§ **Task objective**
Every single entry below should be reproduced verbatim.

*** Opening Extracted information ***

(** The rungs of [_fit_request_size]; [None] is an exception of the compressor. *)
Fixpoint size_rungs (fits_limit : list Json → bool) (rungs : list Z) (passes omitted : nat) (ms : list Json)
    : option (list Json * nat * nat) :=
  if fits_limit ms then Some (ms, passes, omitted)
  else
    match rungs with
    | [] => Some (ms, passes, omitted)
    | target :: rungs =>
        if estimate_message_chars ms <=? target then size_rungs fits_limit rungs (S passes) omitted ms
        else
          '(out, r) ← emergency_compress None ms target;
          if compressed_chars r <? original_chars r
          then size_rungs fits_limit rungs (S passes) (omitted + (group_count ms - group_count out)) out
          else size_rungs fits_limit rungs (S passes) omitted ms
    end.

(** [_fit_request_size]: the transcript, the rungs consumed, the groups omitted, whether
    the request fits. *)
Definition fit_request_size (fixed : Z) (ladder : list Z) (passes : nat) (ms : list Json)
    : option (list Json * nat * nat * bool) :=
  let ok ms := within_request_limit ms fixed None in
  if ok ms then Some (ms, passes, 0%nat, true)
  else
    '(ms, n) ← fit_seen ok ms;
    '(ms, passes, n) ← size_rungs ok (drop passes ladder) passes n ms;
    let '(ms, k) := if ok ms then (ms, 0%nat) else withhold_unseen ms in
    Some (ms, passes, (n + k)%nat, ok ms).

(** The oldest half of the seen images, or all unseen ones. *)
Definition drop_images (ms : list Json) : list Json * nat :=
  match seen_groups ms with
  | [] => withhold_unseen ms
  | seen => omit_seen ms (Nat.div2 (length seen + 1))
  end.

(** With images, the rungs the text meets already are skipped. *)
Fixpoint skip_met (chars : Z) (rungs : list Z) (passes : nat) : nat :=
  match rungs with
  | t :: rungs => if chars <=? t then skip_met chars rungs (S passes) else passes
  | [] => passes
  end.

(** ** The loop *)

Record Attempting : Type := {
  worker : Worker;
  passes : nat;
  omitted : nat;
  pending_ceiling : option Z;
  call_timeout : Z;
  deadline : Z;
  first_attempt : bool;
  edge_retries : nat;
  rejected : bool
}.

Definition set_worker (w : Worker) (s : Attempting) : Attempting :=
  {| worker := w; passes := passes s; omitted := omitted s; pending_ceiling := pending_ceiling s;
     call_timeout := call_timeout s; deadline := deadline s; first_attempt := first_attempt s;
     edge_retries := edge_retries s; rejected := rejected s |}.

(** The payload changed: so many rungs and images were spent. *)
Definition resize (ms : list Json) (p n : nat) (s : Attempting) : Attempting :=
  {| worker := with_self (set_transcript ms) (worker s); passes := p; omitted := omitted s + n;
     pending_ceiling := pending_ceiling s; call_timeout := call_timeout s; deadline := deadline s;
     first_attempt := first_attempt s; edge_retries := edge_retries s; rejected := rejected s |}.

Definition rescued (chars : Z) (s : Attempting) : Attempting :=
  {| worker := worker s; passes := passes s; omitted := omitted s; pending_ceiling := Some chars;
     call_timeout := call_timeout s; deadline := deadline s; first_attempt := first_attempt s;
     edge_retries := edge_retries s; rejected := true |}.

(** One step of the loop: [inr] when it goes round again. *)
Definition Step : Type := (Worker * Generation) + Attempting.

(** A fresh wall for a timeout or an empty reply, once. *)
Definition retry_edge (reason retrying : pystr) (s : Attempting) : Step :=
  let w := with_self count_recovery (worker s) in
  match (a ← transition RECOVERING reason (now w) (self w); transition EXECUTING retrying (now w) a) with
  | None => inl (w, Raised_out invalid)
  | Some a =>
      let w := with_self (λ _, a) w in
      let t := Z.min (iteration_timeout (base a)) (remaining_lifetime w) in
      inr {| worker := w; passes := passes s; omitted := omitted s; pending_ceiling := pending_ceiling s;
             call_timeout := t; deadline := now w + t; first_attempt := true; edge_retries := S (edge_retries s);
             rejected := rejected s |}
  end.

Definition wall_text (s : Attempting) : pystr := lit "LLM timeout after " ++ show (whole_seconds (call_timeout s)) ++ lit "s".

(** The acceptance publishes the rescued size, unless images were omitted. *)
Definition accept (plan : Plan) (e : AttemptEnv) (r : Reply) (s : Attempting) : Worker * Generation :=
  match pending_ceiling s with
  | Some c =>
      if (omitted s =? 0)%nat then
        let w := latch c (worker s) in
        match recorder e with
        | Some (x, cancelled) =>
            if rejected s && is_codex plan && by_codex r
            then if cancelled then (at_arrival x w, Cancelled_out) else (at_arrival x w, Replied r)
            else (w, Replied r)
        | None => (w, Replied r)
        end
      else (worker s, Replied r)
  | None => (worker s, Replied r)
  end.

*** Closing Extracted information ***

§ **Solution**
(** The rungs of [_fit_request_size]; [None] is an exception of the compressor. *)
Fixpoint size_rungs (fits_limit : list Json → bool) (rungs : list Z) (passes omitted : nat) (ms : list Json)
    : option (list Json * nat * nat) :=
  if fits_limit ms then Some (ms, passes, omitted)
  else
    match rungs with
    | [] => Some (ms, passes, omitted)
    | target :: rungs =>
        if estimate_message_chars ms <=? target then size_rungs fits_limit rungs (S passes) omitted ms
        else
          '(out, r) ← emergency_compress None ms target;
          if compressed_chars r <? original_chars r
          then size_rungs fits_limit rungs (S passes) (omitted + (group_count ms - group_count out)) out
          else size_rungs fits_limit rungs (S passes) omitted ms
    end.

(** [_fit_request_size]: the transcript, the rungs consumed, the groups omitted, whether
    the request fits. *)
Definition fit_request_size (fixed : Z) (ladder : list Z) (passes : nat) (ms : list Json)
    : option (list Json * nat * nat * bool) :=
  let ok ms := within_request_limit ms fixed None in
  if ok ms then Some (ms, passes, 0%nat, true)
  else
    '(ms, n) ← fit_seen ok ms;
    '(ms, passes, n) ← size_rungs ok (drop passes ladder) passes n ms;
    let '(ms, k) := if ok ms then (ms, 0%nat) else withhold_unseen ms in
    Some (ms, passes, (n + k)%nat, ok ms).

(** The oldest half of the seen images, or all unseen ones. *)
Definition drop_images (ms : list Json) : list Json * nat :=
  match seen_groups ms with
  | [] => withhold_unseen ms
  | seen => omit_seen ms (Nat.div2 (length seen + 1))
  end.

(** With images, the rungs the text meets already are skipped. *)
Fixpoint skip_met (chars : Z) (rungs : list Z) (passes : nat) : nat :=
  match rungs with
  | t :: rungs => if chars <=? t then skip_met chars rungs (S passes) else passes
  | [] => passes
  end.

(** ** The loop *)

Record Attempting : Type := {
  worker : Worker;
  passes : nat;
  omitted : nat;
  pending_ceiling : option Z;
  call_timeout : Z;
  deadline : Z;
  first_attempt : bool;
  edge_retries : nat;
  rejected : bool
}.

Definition set_worker (w : Worker) (s : Attempting) : Attempting :=
  {| worker := w; passes := passes s; omitted := omitted s; pending_ceiling := pending_ceiling s;
     call_timeout := call_timeout s; deadline := deadline s; first_attempt := first_attempt s;
     edge_retries := edge_retries s; rejected := rejected s |}.

(** The payload changed: so many rungs and images were spent. *)
Definition resize (ms : list Json) (p n : nat) (s : Attempting) : Attempting :=
  {| worker := with_self (set_transcript ms) (worker s); passes := p; omitted := omitted s + n;
     pending_ceiling := pending_ceiling s; call_timeout := call_timeout s; deadline := deadline s;
     first_attempt := first_attempt s; edge_retries := edge_retries s; rejected := rejected s |}.

Definition rescued (chars : Z) (s : Attempting) : Attempting :=
  {| worker := worker s; passes := passes s; omitted := omitted s; pending_ceiling := Some chars;
     call_timeout := call_timeout s; deadline := deadline s; first_attempt := first_attempt s;
     edge_retries := edge_retries s; rejected := true |}.

(** One step of the loop: [inr] when it goes round again. *)
Definition Step : Type := (Worker * Generation) + Attempting.

(** A fresh wall for a timeout or an empty reply, once. *)
Definition retry_edge (reason retrying : pystr) (s : Attempting) : Step :=
  let w := with_self count_recovery (worker s) in
  match (a ← transition RECOVERING reason (now w) (self w); transition EXECUTING retrying (now w) a) with
  | None => inl (w, Raised_out invalid)
  | Some a =>
      let w := with_self (λ _, a) w in
      let t := Z.min (iteration_timeout (base a)) (remaining_lifetime w) in
      inr {| worker := w; passes := passes s; omitted := omitted s; pending_ceiling := pending_ceiling s;
             call_timeout := t; deadline := now w + t; first_attempt := true; edge_retries := S (edge_retries s);
             rejected := rejected s |}
  end.

Definition wall_text (s : Attempting) : pystr := lit "LLM timeout after " ++ show (whole_seconds (call_timeout s)) ++ lit "s".

(** The acceptance publishes the rescued size, unless images were omitted. *)
Definition accept (plan : Plan) (e : AttemptEnv) (r : Reply) (s : Attempting) : Worker * Generation :=
  match pending_ceiling s with
  | Some c =>
      if (omitted s =? 0)%nat then
        let w := latch c (worker s) in
        match recorder e with
        | Some (x, cancelled) =>
            if rejected s && is_codex plan && by_codex r
            then if cancelled then (at_arrival x w, Cancelled_out) else (at_arrival x w, Replied r)
            else (w, Replied r)
        | None => (w, Replied r)
        end
      else (worker s, Replied r)
  | None => (worker s, Replied r)
  end.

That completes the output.